(** * Jump Cut Hero: the silence-gated recording controller of [src/App.tsx]

    A shallow embedding of the controller that pauses and resumes a
    [MediaRecorder] from the microphone level, and the properties of
    its specification.

    Conventions of the embedding.
    - A JavaScript number is an exact rational or [NaN]: every number the
      controller handles is a byte sum, a mean of such sums or a product
      with the constants of [src/constants.ts].  The rounding of IEEE
      doubles is not part of the model.
    - A [Uint8Array] is a [list Byte.byte].
    - React state, refs, the browser's timer table and the pending
      animation frame are the fields of one record, [Sys]; handlers and
      callbacks are functions on it.
    - A function memoised with [useCallback] keeps the state variables of
      the render that created it; what it captured is a record of its own
      ([AnalysisClosure]), kept apart from the live React state.
    - Between two events the component has rendered: a handler sees the
      state its predecessors have set.
    - Device selection, the preview element and the recorded chunks play
      no part in the controller and are left out.  The teleprompter, which
      shares only the lifecycle state with it, is modelled on its own. *)

From Stdlib Require Import ZArith QArith Bool List Lia Lqa.
From Stdlib.Strings Require Import Byte.
Import ListNotations.

Local Open Scope Z_scope.

(** ** JavaScript numbers *)

Module JS.

(** Results of arithmetic are kept in lowest terms ([Qred]), so that a
    number has one representation. *)
Inductive num : Type :=
| NaN
| Num (q : Q).

(** [a + b] *)
Definition add (a b : num) : num :=
  match a, b with
  | Num x, Num y => Num (Qred (x + y))
  | _, _ => NaN
  end.

(** [a * b] *)
Definition mul (a b : num) : num :=
  match a, b with
  | Num x, Num y => Num (Qred (x * y))
  | _, _ => NaN
  end.

(** [a < b]: false as soon as one side is [NaN]. *)
Definition lt (a b : num) : bool :=
  match a, b with
  | Num x, Num y => negb (Qle_bool y x)
  | _, _ => false
  end.

(** [a > b] *)
Definition gt (a b : num) : bool := lt b a.
(** * StayRTR: the refresh pipeline and start-up code of cmd/stayrtr/stayrtr.go

    A shallow embedding of the functions of [cmd/stayrtr/stayrtr.go]:
    [isValidPrefixLength], [processData], [updateFromNewState], [updateFile],
    [updateSlurm], [routineUpdate], [exporter], the SSH public-key callback
    and the command-line prelude of [run].

    The packages the file imports ([lib], [prefixfile], [utils]) and Go's
    standard library are not part of the embedded source.  Their small, fixed
    functions ([net.IP.To4], [net.IPMask.Size], [strings.HasPrefix], ...) are
    written out; the others (parsers, SHA-256, JSON decoding, the SLURM
    filter) are fields of the class [Externals], so every theorem holds for
    any implementation of them. *)

From Stdlib Require Import ZArith List String Ascii Bool Lia DecimalString Permutation.
From stdpp Require Import base gmap strings list.

Local Open Scope string_scope.
Local Open Scope list_scope.
Local Open Scope Z_scope.

(** ** Go values *)

(** Go's [error] values, as far as this file makes or inspects them. *)
Inductive error : Type :=
| IdenticalFile (File : string)      (* type IdenticalFile struct { File string } *)
| errors_New (msg : string)          (* errors.New(msg) *)
| StaleFile (buildtime : Z)          (* errors.New(Sprintf("VRP JSON file is older than 24 hours: %v", buildtime)) *)
| LibError (msg : string).           (* an error made by an imported package *)

(** A Go result pair [(value, error)] of which exactly one is meaningful. *)
Inductive result (A : Type) : Type :=
| Ok (a : A)
| Err (e : error).
Arguments Ok {A} a.
Arguments Err {A} e.

(** A Go slice whose nil-ness the program can observe: [None] is [nil]. *)
Definition slice (A : Type) : Type := option (list A).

= = = =

Scan the records for lines that hold "functions", and reproduce each one you find.

      callbacks are functions on it.
    A shallow embedding of the functions of [cmd/stayrtr/stayrtr.go]:
    functions ([net.IP.To4], [net.IPMask.Size], [strings.HasPrefix], ...) are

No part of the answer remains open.